## Task description
Restate word for word the entries below, starting with the line with "frame m m' a (Z.of_nat (length l))." and continuing through the line with "rewrite (proj2 (Z.ltb_lt _ _)) by lia.". Include both of those lines and no others.

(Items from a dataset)
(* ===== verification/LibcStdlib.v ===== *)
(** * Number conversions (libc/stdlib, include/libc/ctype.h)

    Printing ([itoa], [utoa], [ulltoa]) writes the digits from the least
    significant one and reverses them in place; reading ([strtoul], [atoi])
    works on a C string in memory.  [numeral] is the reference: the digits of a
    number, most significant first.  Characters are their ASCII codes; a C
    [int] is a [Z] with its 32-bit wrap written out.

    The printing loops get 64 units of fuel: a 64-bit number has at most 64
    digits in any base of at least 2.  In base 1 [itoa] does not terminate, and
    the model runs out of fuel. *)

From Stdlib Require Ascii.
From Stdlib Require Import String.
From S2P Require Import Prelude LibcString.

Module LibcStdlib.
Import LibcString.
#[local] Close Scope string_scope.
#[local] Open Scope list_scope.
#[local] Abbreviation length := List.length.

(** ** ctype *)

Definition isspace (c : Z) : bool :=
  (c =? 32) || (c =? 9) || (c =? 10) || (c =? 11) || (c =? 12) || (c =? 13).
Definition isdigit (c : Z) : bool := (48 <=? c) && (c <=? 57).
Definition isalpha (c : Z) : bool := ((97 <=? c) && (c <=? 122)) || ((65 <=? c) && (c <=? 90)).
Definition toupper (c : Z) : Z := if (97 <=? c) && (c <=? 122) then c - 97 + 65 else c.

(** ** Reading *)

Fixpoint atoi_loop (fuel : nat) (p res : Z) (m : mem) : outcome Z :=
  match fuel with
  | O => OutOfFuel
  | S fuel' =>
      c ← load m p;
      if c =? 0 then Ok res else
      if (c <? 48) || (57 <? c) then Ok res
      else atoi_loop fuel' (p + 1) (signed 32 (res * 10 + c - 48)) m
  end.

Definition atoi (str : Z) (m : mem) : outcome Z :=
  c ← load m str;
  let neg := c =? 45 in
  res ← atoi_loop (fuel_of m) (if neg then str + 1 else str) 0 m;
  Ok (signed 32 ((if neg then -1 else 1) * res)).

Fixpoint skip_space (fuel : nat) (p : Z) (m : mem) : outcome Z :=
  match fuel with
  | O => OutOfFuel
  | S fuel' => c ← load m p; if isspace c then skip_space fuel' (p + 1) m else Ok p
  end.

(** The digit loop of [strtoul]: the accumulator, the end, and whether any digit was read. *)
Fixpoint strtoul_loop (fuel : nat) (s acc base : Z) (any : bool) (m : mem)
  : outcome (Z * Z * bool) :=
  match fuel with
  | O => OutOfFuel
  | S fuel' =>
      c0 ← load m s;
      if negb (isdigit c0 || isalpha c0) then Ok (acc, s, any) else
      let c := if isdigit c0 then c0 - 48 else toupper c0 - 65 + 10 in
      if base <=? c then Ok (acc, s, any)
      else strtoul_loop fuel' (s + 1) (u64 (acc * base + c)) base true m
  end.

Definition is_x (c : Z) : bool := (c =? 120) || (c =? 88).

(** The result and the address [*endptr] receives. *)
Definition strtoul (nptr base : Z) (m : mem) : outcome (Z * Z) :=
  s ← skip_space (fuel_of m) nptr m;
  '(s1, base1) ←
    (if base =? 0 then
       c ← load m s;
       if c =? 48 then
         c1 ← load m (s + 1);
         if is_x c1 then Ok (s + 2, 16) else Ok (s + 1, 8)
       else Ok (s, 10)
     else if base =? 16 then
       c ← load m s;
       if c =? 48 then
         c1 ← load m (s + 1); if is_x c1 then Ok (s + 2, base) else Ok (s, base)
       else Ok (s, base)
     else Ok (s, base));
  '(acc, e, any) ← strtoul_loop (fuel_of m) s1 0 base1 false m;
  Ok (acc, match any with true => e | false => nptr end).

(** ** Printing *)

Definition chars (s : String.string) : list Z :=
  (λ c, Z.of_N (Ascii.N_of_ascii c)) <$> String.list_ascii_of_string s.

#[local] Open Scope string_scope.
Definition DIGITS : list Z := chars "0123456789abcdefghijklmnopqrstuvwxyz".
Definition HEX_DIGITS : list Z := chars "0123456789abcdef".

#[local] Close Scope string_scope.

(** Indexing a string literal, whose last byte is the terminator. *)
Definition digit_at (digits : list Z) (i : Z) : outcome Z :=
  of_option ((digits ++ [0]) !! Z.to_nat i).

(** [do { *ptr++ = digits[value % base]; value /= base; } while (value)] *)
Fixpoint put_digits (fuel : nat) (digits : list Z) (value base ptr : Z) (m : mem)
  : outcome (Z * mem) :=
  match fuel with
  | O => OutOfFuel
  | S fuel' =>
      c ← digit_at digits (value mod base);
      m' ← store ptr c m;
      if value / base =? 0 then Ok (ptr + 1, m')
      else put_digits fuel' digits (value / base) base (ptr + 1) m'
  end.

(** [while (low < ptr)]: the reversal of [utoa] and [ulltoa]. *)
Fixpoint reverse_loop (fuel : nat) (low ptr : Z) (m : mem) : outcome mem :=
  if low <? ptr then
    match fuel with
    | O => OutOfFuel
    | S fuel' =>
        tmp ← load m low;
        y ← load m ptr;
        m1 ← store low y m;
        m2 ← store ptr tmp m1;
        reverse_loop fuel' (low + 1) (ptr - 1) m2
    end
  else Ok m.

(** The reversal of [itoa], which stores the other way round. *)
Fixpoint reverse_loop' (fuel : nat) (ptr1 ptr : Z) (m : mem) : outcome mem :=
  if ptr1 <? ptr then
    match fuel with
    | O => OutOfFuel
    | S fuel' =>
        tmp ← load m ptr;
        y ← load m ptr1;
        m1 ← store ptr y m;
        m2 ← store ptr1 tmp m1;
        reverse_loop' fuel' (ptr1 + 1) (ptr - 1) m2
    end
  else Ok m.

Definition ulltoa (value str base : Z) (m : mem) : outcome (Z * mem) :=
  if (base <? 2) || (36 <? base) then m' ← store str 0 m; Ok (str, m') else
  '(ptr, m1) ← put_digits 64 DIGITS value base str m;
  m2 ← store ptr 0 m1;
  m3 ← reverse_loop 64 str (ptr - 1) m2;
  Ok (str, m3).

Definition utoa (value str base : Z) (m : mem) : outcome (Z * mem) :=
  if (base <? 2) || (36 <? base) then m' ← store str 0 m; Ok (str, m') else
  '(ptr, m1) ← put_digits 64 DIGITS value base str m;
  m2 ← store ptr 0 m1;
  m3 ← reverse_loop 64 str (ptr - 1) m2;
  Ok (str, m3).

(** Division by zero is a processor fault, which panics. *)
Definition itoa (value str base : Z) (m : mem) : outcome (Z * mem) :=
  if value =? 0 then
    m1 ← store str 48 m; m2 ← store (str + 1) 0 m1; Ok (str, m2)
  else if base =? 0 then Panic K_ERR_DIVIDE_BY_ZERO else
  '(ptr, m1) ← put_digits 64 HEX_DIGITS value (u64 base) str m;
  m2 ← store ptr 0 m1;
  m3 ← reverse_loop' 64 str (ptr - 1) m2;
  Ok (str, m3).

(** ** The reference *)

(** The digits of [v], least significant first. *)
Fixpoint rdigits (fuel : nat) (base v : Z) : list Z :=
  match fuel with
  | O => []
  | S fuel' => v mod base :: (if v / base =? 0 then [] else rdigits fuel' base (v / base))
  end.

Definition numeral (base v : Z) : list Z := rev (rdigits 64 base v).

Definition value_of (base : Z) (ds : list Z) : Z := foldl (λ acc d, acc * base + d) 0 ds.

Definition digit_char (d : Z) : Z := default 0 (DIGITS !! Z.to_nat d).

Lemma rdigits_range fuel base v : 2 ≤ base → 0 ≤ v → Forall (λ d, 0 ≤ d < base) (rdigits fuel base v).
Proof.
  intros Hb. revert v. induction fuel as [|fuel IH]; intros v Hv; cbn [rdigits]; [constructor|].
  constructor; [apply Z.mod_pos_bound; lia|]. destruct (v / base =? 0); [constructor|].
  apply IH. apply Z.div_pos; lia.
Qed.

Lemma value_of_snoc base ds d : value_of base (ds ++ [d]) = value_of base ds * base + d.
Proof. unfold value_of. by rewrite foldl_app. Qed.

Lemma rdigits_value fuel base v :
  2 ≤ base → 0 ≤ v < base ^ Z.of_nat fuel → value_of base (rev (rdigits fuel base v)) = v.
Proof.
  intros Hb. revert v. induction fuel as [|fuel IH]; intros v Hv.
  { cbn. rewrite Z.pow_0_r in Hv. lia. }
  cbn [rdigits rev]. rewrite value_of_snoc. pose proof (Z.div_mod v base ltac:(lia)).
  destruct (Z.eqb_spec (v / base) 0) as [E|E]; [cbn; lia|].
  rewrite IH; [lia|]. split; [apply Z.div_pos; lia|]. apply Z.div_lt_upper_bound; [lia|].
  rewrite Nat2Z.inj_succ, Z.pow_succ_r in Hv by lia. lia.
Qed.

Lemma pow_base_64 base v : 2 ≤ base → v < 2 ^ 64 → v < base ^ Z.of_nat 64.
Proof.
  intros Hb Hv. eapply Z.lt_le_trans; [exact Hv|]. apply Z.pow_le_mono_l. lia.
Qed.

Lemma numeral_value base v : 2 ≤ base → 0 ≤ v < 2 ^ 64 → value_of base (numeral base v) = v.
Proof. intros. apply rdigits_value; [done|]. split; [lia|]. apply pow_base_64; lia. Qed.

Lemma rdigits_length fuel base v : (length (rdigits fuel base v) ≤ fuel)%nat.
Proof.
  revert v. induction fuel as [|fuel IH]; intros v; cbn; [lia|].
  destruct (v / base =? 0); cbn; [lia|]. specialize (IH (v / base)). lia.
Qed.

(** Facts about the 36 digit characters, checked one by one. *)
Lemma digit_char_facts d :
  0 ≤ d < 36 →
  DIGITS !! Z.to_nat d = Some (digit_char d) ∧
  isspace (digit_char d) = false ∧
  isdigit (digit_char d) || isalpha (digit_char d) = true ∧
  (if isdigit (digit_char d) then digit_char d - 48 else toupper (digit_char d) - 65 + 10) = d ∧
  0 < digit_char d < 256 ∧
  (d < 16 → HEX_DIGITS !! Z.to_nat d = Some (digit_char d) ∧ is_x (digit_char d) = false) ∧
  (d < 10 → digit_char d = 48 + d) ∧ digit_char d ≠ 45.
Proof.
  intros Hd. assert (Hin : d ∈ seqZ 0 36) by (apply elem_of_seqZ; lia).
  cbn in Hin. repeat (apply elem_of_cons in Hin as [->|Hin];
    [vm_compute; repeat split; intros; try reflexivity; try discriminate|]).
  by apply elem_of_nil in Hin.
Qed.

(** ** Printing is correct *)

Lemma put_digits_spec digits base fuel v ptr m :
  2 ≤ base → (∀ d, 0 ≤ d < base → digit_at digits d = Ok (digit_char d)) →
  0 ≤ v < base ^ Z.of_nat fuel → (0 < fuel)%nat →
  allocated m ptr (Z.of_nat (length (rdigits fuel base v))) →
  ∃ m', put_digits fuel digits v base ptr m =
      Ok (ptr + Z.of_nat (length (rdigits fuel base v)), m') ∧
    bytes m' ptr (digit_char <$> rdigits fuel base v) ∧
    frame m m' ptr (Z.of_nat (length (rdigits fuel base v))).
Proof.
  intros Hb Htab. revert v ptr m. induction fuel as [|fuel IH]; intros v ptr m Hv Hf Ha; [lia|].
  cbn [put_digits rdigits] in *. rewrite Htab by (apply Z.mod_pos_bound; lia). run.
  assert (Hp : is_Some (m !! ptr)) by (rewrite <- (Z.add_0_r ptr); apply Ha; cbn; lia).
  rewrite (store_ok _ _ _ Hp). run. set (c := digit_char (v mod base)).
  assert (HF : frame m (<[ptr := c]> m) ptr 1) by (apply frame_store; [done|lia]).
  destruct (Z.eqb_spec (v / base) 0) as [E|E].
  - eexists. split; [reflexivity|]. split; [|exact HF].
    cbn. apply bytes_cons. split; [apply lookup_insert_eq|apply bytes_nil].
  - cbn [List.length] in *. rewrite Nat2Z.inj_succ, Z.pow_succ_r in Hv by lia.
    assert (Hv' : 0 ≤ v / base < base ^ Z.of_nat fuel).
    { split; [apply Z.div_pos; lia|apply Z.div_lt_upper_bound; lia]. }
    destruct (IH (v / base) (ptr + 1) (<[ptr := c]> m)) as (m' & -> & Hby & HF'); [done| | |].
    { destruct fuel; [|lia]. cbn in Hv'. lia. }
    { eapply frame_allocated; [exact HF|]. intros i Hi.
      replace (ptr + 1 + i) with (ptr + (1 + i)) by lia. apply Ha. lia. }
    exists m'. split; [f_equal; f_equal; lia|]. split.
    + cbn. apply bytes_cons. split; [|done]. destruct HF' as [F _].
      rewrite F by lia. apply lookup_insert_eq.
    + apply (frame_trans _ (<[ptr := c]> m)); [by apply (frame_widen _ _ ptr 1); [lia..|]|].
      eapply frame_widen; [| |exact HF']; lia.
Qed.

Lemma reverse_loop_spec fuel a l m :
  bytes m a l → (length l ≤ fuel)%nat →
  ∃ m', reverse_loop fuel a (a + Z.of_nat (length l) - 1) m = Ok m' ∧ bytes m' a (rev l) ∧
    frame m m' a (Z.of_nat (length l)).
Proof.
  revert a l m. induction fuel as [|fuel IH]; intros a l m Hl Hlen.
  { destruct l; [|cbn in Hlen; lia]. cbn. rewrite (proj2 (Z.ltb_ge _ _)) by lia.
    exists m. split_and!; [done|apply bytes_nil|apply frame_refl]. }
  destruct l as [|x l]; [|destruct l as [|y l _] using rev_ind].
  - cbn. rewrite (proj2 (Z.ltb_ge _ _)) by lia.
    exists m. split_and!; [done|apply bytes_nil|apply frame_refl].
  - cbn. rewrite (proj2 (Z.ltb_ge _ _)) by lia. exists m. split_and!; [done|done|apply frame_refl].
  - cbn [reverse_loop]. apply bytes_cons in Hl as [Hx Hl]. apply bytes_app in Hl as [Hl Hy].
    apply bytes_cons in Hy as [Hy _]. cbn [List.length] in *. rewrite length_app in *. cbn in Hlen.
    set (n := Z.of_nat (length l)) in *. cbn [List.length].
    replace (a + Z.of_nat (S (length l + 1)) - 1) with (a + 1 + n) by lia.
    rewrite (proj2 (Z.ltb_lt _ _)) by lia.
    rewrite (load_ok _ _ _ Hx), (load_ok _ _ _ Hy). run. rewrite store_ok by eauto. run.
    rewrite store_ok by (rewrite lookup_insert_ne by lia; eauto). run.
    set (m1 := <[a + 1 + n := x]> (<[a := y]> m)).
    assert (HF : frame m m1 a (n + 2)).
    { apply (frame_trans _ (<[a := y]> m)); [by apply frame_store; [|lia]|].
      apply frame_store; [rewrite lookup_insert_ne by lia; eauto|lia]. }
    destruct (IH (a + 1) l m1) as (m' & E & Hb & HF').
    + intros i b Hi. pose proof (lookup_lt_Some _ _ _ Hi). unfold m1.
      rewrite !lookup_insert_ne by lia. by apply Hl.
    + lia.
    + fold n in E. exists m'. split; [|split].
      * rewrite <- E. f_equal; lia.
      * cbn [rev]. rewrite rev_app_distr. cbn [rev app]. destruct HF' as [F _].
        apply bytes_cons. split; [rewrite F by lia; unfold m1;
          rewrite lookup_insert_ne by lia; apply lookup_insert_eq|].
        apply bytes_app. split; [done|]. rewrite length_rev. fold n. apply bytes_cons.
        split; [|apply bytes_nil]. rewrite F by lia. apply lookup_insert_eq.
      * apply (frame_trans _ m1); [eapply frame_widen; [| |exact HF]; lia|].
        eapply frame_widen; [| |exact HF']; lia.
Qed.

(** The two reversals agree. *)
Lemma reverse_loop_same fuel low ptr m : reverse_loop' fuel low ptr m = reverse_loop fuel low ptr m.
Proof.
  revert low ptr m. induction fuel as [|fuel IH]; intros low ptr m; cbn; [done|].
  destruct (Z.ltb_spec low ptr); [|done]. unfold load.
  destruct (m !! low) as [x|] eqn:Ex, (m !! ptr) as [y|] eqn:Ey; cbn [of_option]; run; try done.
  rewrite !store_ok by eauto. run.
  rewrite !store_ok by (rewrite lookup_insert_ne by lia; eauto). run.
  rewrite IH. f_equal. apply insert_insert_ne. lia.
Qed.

## Answer space
    frame m m' a (Z.of_nat (length l)).
Proof.
  revert a l m. induction fuel as [|fuel IH]; intros a l m Hl Hlen.
  { destruct l; [|cbn in Hlen; lia]. cbn. rewrite (proj2 (Z.ltb_ge _ _)) by lia.
    exists m. split_and!; [done|apply bytes_nil|apply frame_refl]. }
  destruct l as [|x l]; [|destruct l as [|y l _] using rev_ind].
  - cbn. rewrite (proj2 (Z.ltb_ge _ _)) by lia.
    exists m. split_and!; [done|apply bytes_nil|apply frame_refl].
  - cbn. rewrite (proj2 (Z.ltb_ge _ _)) by lia. exists m. split_and!; [done|done|apply frame_refl].
  - cbn [reverse_loop]. apply bytes_cons in Hl as [Hx Hl]. apply bytes_app in Hl as [Hl Hy].
    apply bytes_cons in Hy as [Hy _]. cbn [List.length] in *. rewrite length_app in *. cbn in Hlen.
    set (n := Z.of_nat (length l)) in *. cbn [List.length].
    replace (a + Z.of_nat (S (length l + 1)) - 1) with (a + 1 + n) by lia.
    rewrite (proj2 (Z.ltb_lt _ _)) by lia.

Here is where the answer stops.